Kriseman team tries to silence black community at ‘Vigil Against Hate’


Dear Editor:

Rick Kriseman’s “Vigil Against Hate” at Demen’s Landing took an ugly turn on Sunday night when the white Democratic Party-affiliated organizers turned the microphone off and tried to shut down the event when black activists were finally given time to speak.

Here’s how it all went down:

As everyone knows by now, the events in Charlottesville where mobs of white nationalists with torches are marching in the streets and clashing with counter protesters have inflamed the sentiments of many throughout this country who are concerned about racial justice.

The Women’s March of Pinellas County, which is led by a Kriseman campaign volunteer named Lisa Perry, called for a “vigil” in the park. In actuality, the vigil was nothing more but a publicity stunt for Kriseman and an array of his surrogates who comprised the majority of the speakers’ list.

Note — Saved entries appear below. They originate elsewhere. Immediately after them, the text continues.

(** * The two-sided fee transform of [prototype/outbound-inverse.py]

    The prototype derives two coefficients [m] and [n] from four integer fee
    parameters and converts between the outbound amount of a hop and the
    inbound amount it has to receive:

      - [inbound_from_outbound] is the forward direction, floored at the
        outbound amount;
      - [outbound_from_inbound] is the derived inverse.

    Two embeddings of the same class are given.

    - [Binary64] is the program: it evaluates the expressions of the class on
      IEEE-754 doubles ([SpecFloat] with 53 bits of precision) with Python's
      [int]/[float] coercions, its exceptions, infinities and NaN.
      [Binary64Round] and [Binary64Error] bound the rounding error of every
      operation the class performs, [Binary64Exceptions] says which
      exceptions can be raised, [Binary64Moderate] follows construction and
      both directions through every input that cannot overflow.
    - [Exact] reads every Python number as a rational ([Q]): integers are
      injected, [/] is the field division and the only exception left is
      [ZeroDivisionError].  Rounding, infinities and NaN do not exist here.
      It is the reference the doubles are measured against, and the place
      of the statements that are about exact arithmetic in so many words.

    [Main] is the test program under [__main__], run on [Binary64] with the
    random generator as a parameter.

    The properties of the transform come last: first those the description
    of the prototype states, in the form in which they hold of the program,
    together with the runs that refute the other forms; then further ones
    read off the code (the other composition of the two directions, the sign
    of the inverse, the distance between doubles and exact arithmetic, strict
    monotonicity, the floor, exceptions and the test program as a whole). *)

From Stdlib Require Import ZArith QArith Qround Qminmax Qpower Qabs.
From Stdlib Require Import Lqa Lia Bool.
From Stdlib Require Import SpecFloat.

Set Implicit Arguments.

(** ** Outcome of a Python expression *)

Inductive exn : Set :=
| ZeroDivisionError
| OverflowError.

Inductive result (A : Type) : Type :=
| Return (a : A)
| Raise (e : exn).

Arguments Return {A} a.
Arguments Raise {A} e.

Definition bind {A B : Type} (r : result A) (k : A -> result B) : result B :=
  match r with
  | Return a => k a
  | Raise e => Raise e
  end.

Notation "x <- r ;; k" := (bind r (fun x => k))
  (at level 61, r at next level, right associativity).

(** [UNIT_M = 1_000_000] *)
Definition UNIT_M : Z := 1000000.

(** ** Exact arithmetic *)

Module Exact.

Local Open Scope Q_scope.
Local Coercion inject_Z : Z >-> Q.

(** Python's [a > b]. *)
Definition gt (a b : Q) : bool :=
  match a ?= b with
  | Gt => true
  | _ => false
  end.

(** Python's [max(a, b)]: the second argument replaces the first only when
    it compares strictly greater. *)
Definition max (a b : Q) : Q :=
  if gt b a then b else a.

(** Python's [a / b] on floats: a zero divisor raises. *)
Definition div (a b : Q) : result Q :=
  if Qeq_bool b 0 then Raise ZeroDivisionError else Return (a / b).

(** Python's [round(x, 0)]: to the nearest integer, ties to the even one. *)
Definition round (x : Q) : Z :=
  let fl := Qfloor x in
  match (x - fl ?= 1 # 2)%Q with
  | Lt => fl
  | Gt => (fl + 1)%Z
  | Eq => if Z.even fl then fl else (fl + 1)%Z
  end.

(** The attributes [self.m] and [self.n]. *)
Record FeeStructure : Set := { m : Q; n : Q }.

(** [FeeStructure.__init__].  The divisor [UNIT_M] is a non-zero literal, so
    these divisions cannot raise. *)
Definition __init__ (fee_rate_out base_out fee_rate_in base_in : Z)
  : FeeStructure :=
  {| m := 1 + fee_rate_out / UNIT_M * (1 + fee_rate_in / UNIT_M)
          + fee_rate_in / UNIT_M;
     n := base_out * (1 + fee_rate_in / UNIT_M) + base_in |}.
Definition set_rooms (rs : list ChattingRoom) (db : Db) : Db :=
  mkDb (users db) rs (messages db) (shopperOrders db)
       (shopperOrderRequests db) (runnerOrders db) (runnerOrderRequests db).
Definition set_messages (ms : list ChattingMessage) (db : Db) : Db :=
  mkDb (users db) (rooms db) ms (shopperOrders db)
       (shopperOrderRequests db) (runnerOrders db) (runnerOrderRequests db).
Definition set_shopperOrderRequests (qs : list OrderRequest) (db : Db) : Db :=
  mkDb (users db) (rooms db) (messages db) (shopperOrders db)
       qs (runnerOrders db) (runnerOrderRequests db).
Definition set_runnerOrderRequests (qs : list OrderRequest) (db : Db) : Db :=
  mkDb (users db) (rooms db) (messages db) (shopperOrders db)
       (shopperOrderRequests db) (runnerOrders db) qs.

(** ** Handlers as store transformers that may throw *)

Inductive outcome (A : Type) :=
| Ok (a : A)
| Throw (e : Error).
Arguments Ok {A} a.
Arguments Throw {A} e.

Definition Async (A : Type) : Type := Db → outcome A * Db.

Definition ret {A} (a : A) : Async A := λ db, (Ok a, db).
Definition throw {A} (e : Error) : Async A := λ db, (Throw e, db).
Definition bind {A B} (m : Async A) (k : A → Async B) : Async B :=
  λ db, match m db with
        | (Ok a, db') => k a db'
        | (Throw e, db') => (Throw e, db')
        end.
Definition query {A} (f : Db → A) : Async A := λ db, (Ok (f db), db).

Notation "'await' x ← m ;; k" := (bind m (λ x, k))
  (at level 100, x pattern, m at next level, right associativity,
   format "'[v' 'await'  x  ←  m  ;;  '/' k ']'").

Global Instance outcome_eq_dec {A} `{EqDecision A} : EqDecision (outcome A).
Proof. solve_decision. Defined.

(** The identifier the store gives to a new row: one more than the largest
    identifier in use. *)
Definition next_id {A} (id : A → Z) (rows : list A) : Z :=
  1 + foldr Z.max 0 (map id rows).

(** ** Service layer *)

Module UserService.

(** Modelled from the spec: [services/user.service.js] is not part of the
    sources.  "Verify that every identifier in the set corresponds to an
    existing, active user -- if the count of matched users differs from
    the set size, fails": the matched users are the active rows whose
    identifier occurs among the identifiers passed in, and [isSame]
    compares their number with the number of identifiers passed in. *)
Definition matched (userIds : list Z) (db : Db) : gmap Z User :=
  filter (λ row, row.1 ∈ userIds ∧ u_active row.2 = true) (users db).

(** What [getUserCountByIds] answers; the handler reads [isSame]. *)
Record UserCount := mkUserCount { count : nat; isSame : bool }.

(** Modelled from the spec: the count of matched users, and whether it is
    the number of identifiers passed in. *)
Definition getUserCountByIds (userIds : list Z) : Async UserCount :=
  query (λ db,
    let n := size (matched userIds db) in
    mkUserCount n (bool_decide (n = length userIds))).

(** Modelled from the spec: the rows of the matched users, with their
    identifiers. *)
Definition getUserByIds (userIds : list Z) : Async (list (Z * User)) :=
  query (λ db, map_to_list (matched userIds db)).

End UserService.

Module ChattingService.

(** Modelled from the spec: [services/chatting.service.js] is not part of
    the sources.  "Lookup by derived key": the stored room whose room key
    is the key asked for, if there is one.  The spec gives the caller's
    identifier no part in the lookup. *)
Definition getRoomByRoomKey (roomKey : string) (userId : Z)
  : Async (option ChattingRoom) :=
  query (λ db, List.find (λ r, bool_decide (r_roomKey r = roomKey)) (rooms db)).

(** Modelled from the spec: a room is "identified by a roomKey -- the
    sorted, dash-joined concatenation of all participant user
    identifiers".  The handler hands over the identifiers in the order it
    has put them in; the new row gets the next free identifier, the
    dash-joined identifiers as its key and the identifiers as its
    members. *)
Definition createRoom (userIds : list Z) : Async ChattingRoom :=
  λ db,
    let room := mkRoom (next_id r_roomId (rooms db))
                       (JS.join "-" userIds) userIds in
    (Ok room, set_rooms (rooms db ++ [room]) db).

(** Modelled from the spec: messages come "in descending creation-time
    order (most recent first)"; rows with the same creation time are
    ordered by "monotonically increasing identifier assignment order". *)
Definition newer (a b : ChattingMessage) : Prop :=
  m_createdAt b < m_createdAt a
  ∨ (m_createdAt a = m_createdAt b ∧ m_messageId a ≤ m_messageId b).

Global Instance newer_dec a b : Decision (newer a b).
Proof. unfold newer. apply _. Defined.

(** Modelled from the spec: the messages of one room in that order. *)
Definition feed (roomId : Z) (db : Db) : list ChattingMessage :=
  merge_sort newer
    (List.filter (λ m, bool_decide (m_roomId m = roomId)) (messages db)).

(** Modelled from the spec: "a finite, restartable slice (offset/limit)"
    of the feed of the room. *)
Definition loadMessage (roomId : Z) (limit offset : nat)
  : Async (list ChattingMessage) :=
  query (λ db, take limit (drop offset (feed roomId db))).

(** Modelled from the spec: messages are append-only and carry "a creation
    timestamp used as the sole ordering key".  [now] is the instant at
    which the row is written; an absent type discriminator defaults to
    text. *)
Definition createMessage (now : Z) (userId : Z) (message : string)
    (roomId : Z) (type : option string) : Async ChattingMessage :=
  λ db,
    let row := mkMessage (next_id m_messageId (messages db)) roomId userId
                         message (default "text"%string type) now in
    (Ok row, set_messages (messages db ++ [row]) db).

End ChattingService.

Module OrderService.

(** What a listing handler passes on: [req.query] after validation.  The
    owner filter is [shopperId] for shopper orders and [runnerId] for runner
    orders. *)
Record Query := mkQuery {
  ownerId : option JS.value;
  status : option string;
  offset : option nat;
  limit : option nat }.

(** The query with its owner filter replaced. *)
Definition with_owner (v : JS.value) (q : Query) : Query :=
  mkQuery (Some v) (status q) (offset q) (limit q).

Record OrderPage := mkPage {
  totalCount : nat;
  page_orders : list Order }.

Global Instance OrderPage_eq_dec : EqDecision OrderPage.
Proof. solve_decision. Defined.

(** Modelled from the spec: [services/shopper.service.js] and
    [services/runner.service.js] are not part of the sources.  Storage
    compares the owner filter with the owner column as numbers: a number is
    itself, a string from the URL is the decimal numeral it spells, and text
    that spells no numeral matches no owner. *)
Definition toNumber (v : JS.value) : option Z :=
  match v with
  | JS.Num n => Some n
  | JS.Str s => option_map Z.of_int (NilZero.int_of_string s)
  end.

(** Modelled from the spec: the owner filter selects the orders whose owner
    is the identifier it denotes. *)
Definition owned_by (v : JS.value) (o : Order) : bool :=
  match toNumber v with
  | Some n => bool_decide (o_ownerId o = n)
  | None => false
  end.

(** Modelled from the spec: an absent filter selects every order; "no owner
    filter returns all orders matching only the status filter". *)
Definition selected (q : Query) (o : Order) : bool :=
  from_option (λ v, owned_by v o) true (ownerId q)
  && from_option (λ s, bool_decide (o_status o = s)) true (status q).

(** Modelled from the spec: "listOrders(ownerFilter?, statusFilter?,
    offset=0, limit=20) -> (items, totalCount)", where "totalCount reflects
    the filtered set size, independent of pagination window". *)
Definition getOrders (table : list Order) (q : Query) : OrderPage :=
  let hits := List.filter (selected q) table in
  mkPage (length hits)
         (take (default 20%nat (limit q)) (drop (default 0%nat (offset q)) hits)).

(** Modelled from the spec: the transition table of the request status. *)
Definition allowed (from to : RequestStatus) : bool :=
  match from, to with
  | REQUESTING, MATCHED
  | REQUESTING, MATCH_FAIL
  | MATCHED, DELIVERED_REQUEST
  | MATCHED, MATCH_FAIL
  | DELIVERED_REQUEST, DELIVERED
  | DELIVERED, REVIEW_REQUEST
  | REVIEW_REQUEST, REVIEWED => true
  | _, _ => false
  end.

(** The request with its status replaced. *)
Definition set_status (to : RequestStatus) (r : OrderRequest) : OrderRequest :=
  mkRequest (q_requestId r) (q_orderId r) (q_counterpartId r) to.

(** Modelled from the spec: "updateRequestStatus(requestId, newStatus) --
    fails with NotFound if requestId is unknown, with InvalidTransition if
    newStatus is not reachable from the current status per the transition
    table"; "a failed transition or creation leaves all entities
    unmodified". *)
Definition updateOrderRequest (requestId : Z) (newStatus : RequestStatus)
    (table : list OrderRequest) : outcome unit * list OrderRequest :=
  match List.find (λ r, bool_decide (q_requestId r = requestId)) table with
  | None => (Throw NotFound, table)
  | Some r =>
      if allowed (q_requestStatus r) newStatus
      then (Ok tt,
            map (λ r', if bool_decide (q_requestId r' = requestId)
                       then set_status newStatus r' else r') table)
      else (Throw InvalidTransition, table)
  end.

(** Modelled from the spec: "createRequest(orderId, counterpartId) -- fails
    with NotFound if the order does not exist"; a new request starts in
    REQUESTING.  On duplicates the spec records that the invariant is "not
    enforced by current design" and that "the source contains an explicit
    TODO acknowledging that duplicate request creation is not prevented":
    no existing request is looked at. *)
Definition createOrderRequest (orders : list Order) (orderId counterpartId : Z)
    (table : list OrderRequest) : outcome OrderRequest * list OrderRequest :=
  if existsb (λ o, bool_decide (o_orderId o = orderId)) orders
  then let row := mkRequest (next_id q_requestId table) orderId counterpartId
                            REQUESTING in
       (Ok row, table ++ [row])
  else (Throw NotFound, table).

End OrderService.

Module ShopperService.

(** Modelled from the spec: [services/shopper.service.js] is not part of
    the sources; its operations are those of [OrderService] on the shopper
    tables. *)
Definition getOrders (q : OrderService.Query) : Async OrderService.OrderPage :=
  query (λ db, OrderService.getOrders (shopperOrders db) q).

(** Modelled from the spec: [createRequest] on the shopper tables. *)
Definition createOrderRequest (orderId runnerId : Z) : Async OrderRequest :=
  λ db,
    let '(res, table) :=
      OrderService.createOrderRequest (shopperOrders db) orderId runnerId
                                      (shopperOrderRequests db) in
    (res, set_shopperOrderRequests table db).

(** Modelled from the spec: [updateRequestStatus] on the shopper tables. *)
Definition updateOrderRequest (requestId : Z) (requestStatus : RequestStatus)
  : Async unit :=
  λ db,
    let '(res, table) :=
      OrderService.updateOrderRequest requestId requestStatus
                                      (shopperOrderRequests db) in
    (res, set_shopperOrderRequests table db).

End ShopperService.

Module RunnerService.

(** Modelled from the spec: [services/runner.service.js] is not part of the
    sources; its operations are those of [OrderService] on the runner
    tables. *)
Definition getOrders (q : OrderService.Query) : Async OrderService.OrderPage :=
  query (λ db, OrderService.getOrders (runnerOrders db) q).

(** Modelled from the spec: [createRequest] on the runner tables. *)
Definition createOrderRequest (orderId shopperId : Z) : Async OrderRequest :=
  λ db,
    let '(res, table) :=
      OrderService.createOrderRequest (runnerOrders db) orderId shopperId
                                      (runnerOrderRequests db) in
    (res, set_runnerOrderRequests table db).

(** Modelled from the spec: [updateRequestStatus] on the runner tables. *)
Definition updateOrderRequest (requestId : Z) (requestStatus : RequestStatus)
  : Async unit :=
  λ db,
    let '(res, table) :=
      OrderService.updateOrderRequest requestId requestStatus
                                      (runnerOrderRequests db) in
    (res, set_runnerOrderRequests table db).

End RunnerService.

(** ** [controllers/chatting.controller.js] *)

Module Chatting.

(** [joinRoom], the identifiers the handler works with:
    [req.body.userIds.map(userId => +userId).sort()], to which the caller is
    pushed when [indexOf] does not find it. *)
Definition participants (userId : Z) (body_userIds : list Z) : list Z :=
  let userIds := JS.sort body_userIds in
  if JS.absent userId userIds then userIds ++ [userId] else userIds.

(** [joinRoom] from the derivation of the room key on: look the room up,
    create it when the lookup finds none and the user count agrees, and
    answer the room with its users. *)
Definition lookupOrCreate (userId : Z) (userIds : list Z)
  : Async (ChattingRoom * list (Z * User)) :=
  let roomKey := JS.join "-" userIds in
  await found ← ChattingService.getRoomByRoomKey roomKey userId ;;
  await chattingRoom ←
    match found with
    | Some room => ret room
    | None =>
        await c ← UserService.getUserCountByIds userIds ;;
        if negb (UserService.isSame c) then throw CHATTING_INVALID_MEMBER
        else ChattingService.createRoom userIds
    end ;;
  await users ← UserService.getUserByIds userIds ;;
  ret (chattingRoom, users).
(** A screen stream does not count against the connection limit: with one
    more screen stream in the registry, [ableToJoin] answers as before. *)
Theorem ableToJoin_ignores_screen_streams w s :
  videoType s = screen ->
  streams (store w) !! stream_id s = None ->
  (ableToJoin (with_stream s w)).1 = (ableToJoin w).1.
Proof.
  intros Hscreen Hfresh.
  pose proof (cameraStreams_with_stream s w Hfresh) as Hlen.
  rewrite Hscreen in Hlen. cbn in Hlen.
  destruct (connectionLimit (vars w)) as [[|N|N]|] eqn:Hlim.
  1,4: rewrite (proj2 (ableToJoin_true w)), (proj2 (ableToJoin_true (with_stream s w)));
    [done| |]; cbn; by rewrite ?Hlim.
  - destruct (decide (Z.of_nat (length (cameraStreams w)) < Z.pos N)%Z).
    + rewrite (proj2 (ableToJoin_true w)), (proj2 (ableToJoin_true (with_stream s w)));
        [done| |]; cbn; rewrite ?Hlim, ?Hlen; done.
    + rewrite (ableToJoin_false w (Z.pos N)), (ableToJoin_false (with_stream s w) (Z.pos N));
        try done; rewrite ?Hlen; lia.
  - rewrite (ableToJoin_false w (Z.neg N)), (ableToJoin_false (with_stream s w) (Z.neg N));
      try done; lia.
Qed.

Lemma ableToJoin_ignores_screen_streams_witness :
  (ableToJoin (with_stream (screen_stream "s") limited_world)).1 =
  (ableToJoin limited_world).1.
Proof.
  apply (ableToJoin_ignores_screen_streams limited_world (screen_stream "s"));
    reflexivity.
Defined.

Earlier in the day I spoke with Lisa and informed her that I would like to speak at the rally as well as Eritha Akile Cainion, the chair of the Committee for Justice for the Three Drowned Black Girls and a candidate for District 6, and Gazi Kodzo, a popular organizer with the Uhuru Movement and leading member of the African People’s Socialist Party.

Perry ensured me that we would be given time to speak and asked that we would not make our statements as candidates because they didn’t want this to “get political.” I agreed to that and told her that we would want to be there to speak regardless of whether we were running for office.

We would want to speak because we believe that the road to genuine unity between white people and black people is paved in justice and reparations.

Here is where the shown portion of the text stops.